### PROBLEM DETAILS
Your answer should be the exact lines of the data below from the one containing "the table. *)" through the one containing "if stepped then TH8_DEBUG_STEP"; please include nothing else.

### SOURCE MATERIAL

(** ** Exit and suspension: compare-and-exchange on one flag each *)

Definition Th8_Exit (it : Th8_Interp) : Th8_Interp := with_flags it true (bSuspended it).
Definition Th8_IsExited (it : Th8_Interp) : bool := bExit it.
Definition Th8_ResetExit (it : Th8_Interp) : Th8_Interp := with_flags it false (bSuspended it).
Definition Th8_Freeze (it : Th8_Interp) : Th8_Interp := with_flags it (bExit it) true.
Definition Th8_IsSuspended (it : Th8_Interp) : bool := bSuspended it.

(** ** Steps and the deadline *)

Definition th8Step (it : Th8_Interp) (e : env) : Z * Th8_Interp :=
  let it := with_count it (nStepCount it + 1) in
  if (0 <? nStepLimit it) && (nStepLimit it <? nStepCount it) then
    (TH8_ERROR, with_result it (bytes_of_string "step limit exceeded"))
  else if (0 <? nDeadlineUs it) && (Z.land (nStepCount it) 0xFFF =? 0) then
    match timeUs e with
    | Some nowUs =>
        if nDeadlineUs it <=? nowUs
        then (TH8_ERROR, with_result it (bytes_of_string "time limit exceeded"))
        else (TH8_OK, it)
    | None => (TH8_OK, it)
    end
  else (TH8_OK, it).

Definition Th8_SetStepLimit (it : Th8_Interp) (nLimit : Z) : Th8_Interp :=
  with_limits it nLimit (nDeadlineUs it).
Definition Th8_GetStepLimit : Th8_Interp → Z := nStepLimit.
Definition Th8_GetStepCount : Th8_Interp → Z := nStepCount.
Definition Th8_ResetStepCount (it : Th8_Interp) : Th8_Interp := with_count it 0.
Definition Th8_SetStepCount (it : Th8_Interp) (nCount : Z) : Th8_Interp :=
  with_count it (if nCount <? 0 then 0 else nCount).
Definition Th8_SetDeadline (it : Th8_Interp) (us : Z) : Th8_Interp :=
  with_limits it (nStepLimit it) us.
Definition Th8_GetDeadline : Th8_Interp → Z := nDeadlineUs.

Definition Th8_SetTimeLimitMs (it : Th8_Interp) (e : env) (nMs : Z) : Z * Th8_Interp :=
  if nMs <=? 0 then (TH8_OK, Th8_SetDeadline it 0)
  else if 1000000000000000 <? nMs then (TH8_OK, Th8_SetDeadline it 0)
  else match timeUs e with
       | Some nowUs => (TH8_OK, Th8_SetDeadline it (nowUs + nMs * 1000))
       | None => (TH8_ERROR, it)
       end.

(** ** Debugging *)

Definition Th8_SetStepMode (it : Th8_Interp) (e : env) (mode : Z) : Z * Th8_Interp :=
  (TH8_OK, with_debug it mode (frameLevel e) (paBreakpoints it) (nNextBreakpointId it)).

(** Script name, NUL and the four bytes of the line number. *)
Definition bp_key (zScript : bytes) (nLine : Z) : bytes :=
  zScript ++ [0; to_char (Z.land nLine 0xff); to_char (Z.land (Z.shiftr nLine 8) 0xff);
              to_char (Z.land (Z.shiftr nLine 16) 0xff); to_char (Z.land (Z.shiftr nLine 24) 0xff)].

(** The key buffer holds 512 bytes. *)
Definition bp_fits (zScript : bytes) : bool := zlen zScript <? 512 - 5.

Definition Th8_SetBreakpoint (it : Th8_Interp) (zScript : bytes) (nLine : Z)
    : res unit Z * Th8_Interp :=
  if nLine <? 1 then (Err tt, it)
  else if negb (bp_fits zScript) then (Err tt, it)
  else
    let bps := default ∅ (paBreakpoints it) in
    let id := nNextBreakpointId it + 1 in
    (Ok id, with_debug it (nStepMode it) (nStepDepth it)
              (Some (<[bp_key zScript nLine := id]> bps)) id).

(** Ids are handed out once, so the entry found does not depend on the order of
    the table. *)
Definition Th8_ClearBreakpoint (it : Th8_Interp) (id : Z) : Z * Th8_Interp :=
  match paBreakpoints it with
  | None => (TH8_ERROR, it)
  | Some bps =>
      match filter (λ kv, snd kv = id) (map_to_list bps) with
      | (k, _) :: _ =>
          (TH8_OK, with_debug it (nStepMode it) (nStepDepth it) (Some (delete k bps))
                     (nNextBreakpointId it))
      | [] => (TH8_ERROR, it)
      end
  end.

Definition Th8_ClearAllBreakpoints (it : Th8_Interp) : Z * Th8_Interp :=
  (TH8_OK, with_debug it (nStepMode it) (nStepDepth it) None (nNextBreakpointId it)).

(** The event of a command boundary; 0 for none. *)
Definition debug_event (it : Th8_Interp) (e : env) : Z :=
  let stepped :=
    if nStepMode it =? TH8_STEP_INTO then true
    else if nStepMode it =? TH8_STEP_OVER then frameLevel e <=? nStepDepth it
    else if nStepMode it =? TH8_STEP_OUT then frameLevel e <? nStepDepth it
    else false in
  if stepped then TH8_DEBUG_STEP
  else match paBreakpoints it with
       | Some bps =>
           if bp_fits (zScript e) && bool_decide (is_Some (bps !! bp_key (zScript e) (nLine e)))
           then TH8_DEBUG_BREAKPOINT else 0
       | None => 0
       end.

Definition th8DebugCheck (it : Th8_Interp) (e : env) : Z * Th8_Interp :=
  let event := debug_event it e in
  if event =? 0 then (TH8_OK, it)
  else
    let dbgRc := xDebug e event in
    if dbgRc =? TH8_BREAK then (TH8_SUSPEND, Th8_Freeze it) else (dbgRc, it).

(** ** The readiness check *)

Definition Th8_IsCanceled (it : Th8_Interp) : Z * Th8_Interp :=
  match cancelText it with
  | Some z => (TH8_ERROR, with_result it z)
  | None => (TH8_OK, it)
  end.

Definition Th8_Ready (it : Th8_Interp) (e : env) : Z * Th8_Interp :=
  let '(rc, it) := th8CheckStack it e in
  if negb (rc =? TH8_OK) then (TH8_ERROR, it)
  else if Th8_IsExited it then (TH8_ERROR, with_result it (bytes_of_string "exit"))
  else
    let '(rc, it) := Th8_IsCanceled it in
    if negb (rc =? TH8_OK) then (TH8_ERROR, it)
    else if Th8_IsSuspended it then (TH8_SUSPEND, it)
    else
      let '(dbgRc, it) := if hasDebug it then th8DebugCheck it e else (TH8_OK, it) in
      if negb (dbgRc =? TH8_OK) then (dbgRc, it)
      else
        let '(rc, it) := th8Step it e in
        if negb (rc =? TH8_OK) then (TH8_ERROR, it) else (TH8_OK, it).

(** ** Facts *)

(** The debug callback, where an event calls it, lets the script go on. *)
Definition debug_passes (it : Th8_Interp) (e : env) : Prop :=
  hasDebug it = true → debug_event it e ≠ 0 → xDebug e (debug_event it e) = TH8_OK.

(** What a successful check requires, and all it changes. *)
Definition may_continue (it : Th8_Interp) (e : env) : Prop :=
  fst (th8CheckStack it e) = TH8_OK ∧ bExit it = false ∧ cancelText it = None ∧
  bSuspended it = false ∧
  debug_passes it e ∧
  (0 < nStepLimit it → nStepCount it + 1 <= nStepLimit it) ∧
  (0 < nDeadlineUs it → (nStepCount it + 1) mod 4096 = 0 →
   ∀ now, timeUs e = Some now → now < nDeadlineUs it).

Lemma step_ok it e :
  (th8Step it e = (TH8_OK, with_count it (nStepCount it + 1)) ∧
   (0 < nStepLimit it → nStepCount it + 1 <= nStepLimit it) ∧
   (0 < nDeadlineUs it → (nStepCount it + 1) mod 4096 = 0 →
    ∀ now, timeUs e = Some now → now < nDeadlineUs it)) ∨
  (fst (th8Step it e) = TH8_ERROR ∧
   ((0 < nStepLimit it ∧ nStepLimit it < nStepCount it + 1) ∨
    (0 < nDeadlineUs it ∧ (nStepCount it + 1) mod 4096 = 0 ∧
     ∃ now, timeUs e = Some now ∧ nDeadlineUs it <= now))).
Proof.
  assert (Hm : Z.land (nStepCount it + 1) 0xFFF = (nStepCount it + 1) mod 4096)
    by apply (land_ones_mod _ 12 ltac:(lia)).
  unfold th8Step. cbn [nStepLimit nStepCount nDeadlineUs with_count]. rewrite Hm.
  destruct ((0 <? nStepLimit it) && (nStepLimit it <? nStepCount it + 1)) eqn:E1.
  { right. split; [done|]. left. by bool_to_prop. }
  assert (H1 : 0 < nStepLimit it → nStepCount it + 1 <= nStepLimit it).
  { intros. apply andb_false_iff in E1 as [?|?]; bool_to_prop; lia. }
  destruct ((0 <? nDeadlineUs it) && ((nStepCount it + 1) mod 4096 =? 0)) eqn:E2.
  - bool_to_prop. destruct (timeUs e) as [now|] eqn:Et.
    + destruct (nDeadlineUs it <=? now) eqn:E3; bool_to_prop.
      * right. split; [done|]. right. eauto.
      * left. split_and!; [done..|]. intros _ _ ? [= <-]. done.
    + left. split_and!; done.
  - left. split_and!; [done..|]. intros ? Hz. exfalso.
    apply andb_false_iff in E2 as [?|?]; bool_to_prop; lia.
Qed.

Lemma stack_cases it e :
  th8CheckStack it e = (TH8_OK, it) ∨ fst (th8CheckStack it e) = TH8_ERROR.
Proof. unfold th8CheckStack. repeat case_if; auto. Qed.

Lemma debug_cases it e :
  let d := if hasDebug it then th8DebugCheck it e else (TH8_OK, it) in
  (d = (TH8_OK, it) ∧ debug_passes it e) ∨ fst d ≠ TH8_OK.
Proof.
  unfold debug_passes, th8DebugCheck. destruct (hasDebug it); [|by left].
  destruct (debug_event it e =? 0) eqn:E; bool_to_prop; [by left|].
  case_if; bool_to_prop; [by right|]. simpl.
  destruct (decide (xDebug e (debug_event it e) = TH8_OK)) as [->|]; auto.
Qed.

Lemma ready_ok it e :
  fst (Th8_Ready it e) = TH8_OK →
  may_continue it e ∧ snd (Th8_Ready it e) = with_count it (nStepCount it + 1).
Proof.
  unfold Th8_Ready, may_continue, Th8_IsCanceled, Th8_IsExited, Th8_IsSuspended.
  destruct (stack_cases it e) as [Hst|Hst]; [rewrite Hst; simpl|].
  2: { destruct (th8CheckStack it e) as [rc it']. simpl in Hst. by rewrite Hst. }
  destruct (bExit it); [done|]. destruct (cancelText it); [done|]. simpl.
  destruct (bSuspended it); [done|].
  destruct (debug_cases it e) as [[Hd Hp]|Hd]; [rewrite Hd; simpl|].
  2: { destruct (if hasDebug it then _ else _) as [rc it']. simpl in *.
       destruct (rc =? TH8_OK) eqn:E; bool_to_prop; done. }
  destruct (step_ok it e) as [(Hs & H1 & H2)|[Hs _]]; [rewrite Hs; simpl|].
  - intros _. split; [split_and!; done|done].
  - destruct (th8Step it e) as [rc it']. simpl in Hs. by rewrite Hs.
Qed.

Lemma ready_continues it e : may_continue it e → fst (Th8_Ready it e) = TH8_OK.
Proof.
  unfold Th8_Ready, may_continue, Th8_IsCanceled, Th8_IsExited, Th8_IsSuspended.
  intros (Hst & Hx & Hc & Hsu & Hd & Hl & Ht).
  assert (H : th8CheckStack it e = (TH8_OK, it)).
  { revert Hst. unfold th8CheckStack. repeat case_if; done. }
  rewrite H. simpl. rewrite Hx, Hc. simpl. rewrite Hsu.
  assert (Hdbg : (if hasDebug it then th8DebugCheck it e else (TH8_OK, it)) = (TH8_OK, it)).
  { destruct (hasDebug it) eqn:Eh; [|done]. unfold th8DebugCheck. case_if; [done|]. bool_to_prop.
    by rewrite (Hd Eh). }
  rewrite Hdbg. simpl. destruct (step_ok it e) as [(Hs & _ & _)|[_ [[? ?]|(? & Hm & now & Hn & ?)]]].
  - by rewrite Hs.
  - specialize (Hl ltac:(done)). lia.
  - specialize (Ht ltac:(done) Hm now Hn). lia.
Qed.

(** Th8_Ready succeeds exactly when every check passes, and then counts
    one step and changes nothing else. *)
Theorem Th8_Ready_spec it e :
  (fst (Th8_Ready it e) = TH8_OK ↔ may_continue it e) ∧
  (fst (Th8_Ready it e) = TH8_OK → snd (Th8_Ready it e) = with_count it (nStepCount it + 1)).
Proof.
  split; [split|]; [by intros []%ready_ok|apply ready_continues|by intros []%ready_ok].
Qed.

### SOLUTION TO THIS TASK
    the table. *)
Definition Th8_ClearBreakpoint (it : Th8_Interp) (id : Z) : Z * Th8_Interp :=
  match paBreakpoints it with
  | None => (TH8_ERROR, it)
  | Some bps =>
      match filter (λ kv, snd kv = id) (map_to_list bps) with
      | (k, _) :: _ =>
          (TH8_OK, with_debug it (nStepMode it) (nStepDepth it) (Some (delete k bps))
                     (nNextBreakpointId it))
      | [] => (TH8_ERROR, it)
      end
  end.

Definition Th8_ClearAllBreakpoints (it : Th8_Interp) : Z * Th8_Interp :=
  (TH8_OK, with_debug it (nStepMode it) (nStepDepth it) None (nNextBreakpointId it)).

(** The event of a command boundary; 0 for none. *)
Definition debug_event (it : Th8_Interp) (e : env) : Z :=
  let stepped :=
    if nStepMode it =? TH8_STEP_INTO then true
    else if nStepMode it =? TH8_STEP_OVER then frameLevel e <=? nStepDepth it
    else if nStepMode it =? TH8_STEP_OUT then frameLevel e <? nStepDepth it
    else false in
  if stepped then TH8_DEBUG_STEP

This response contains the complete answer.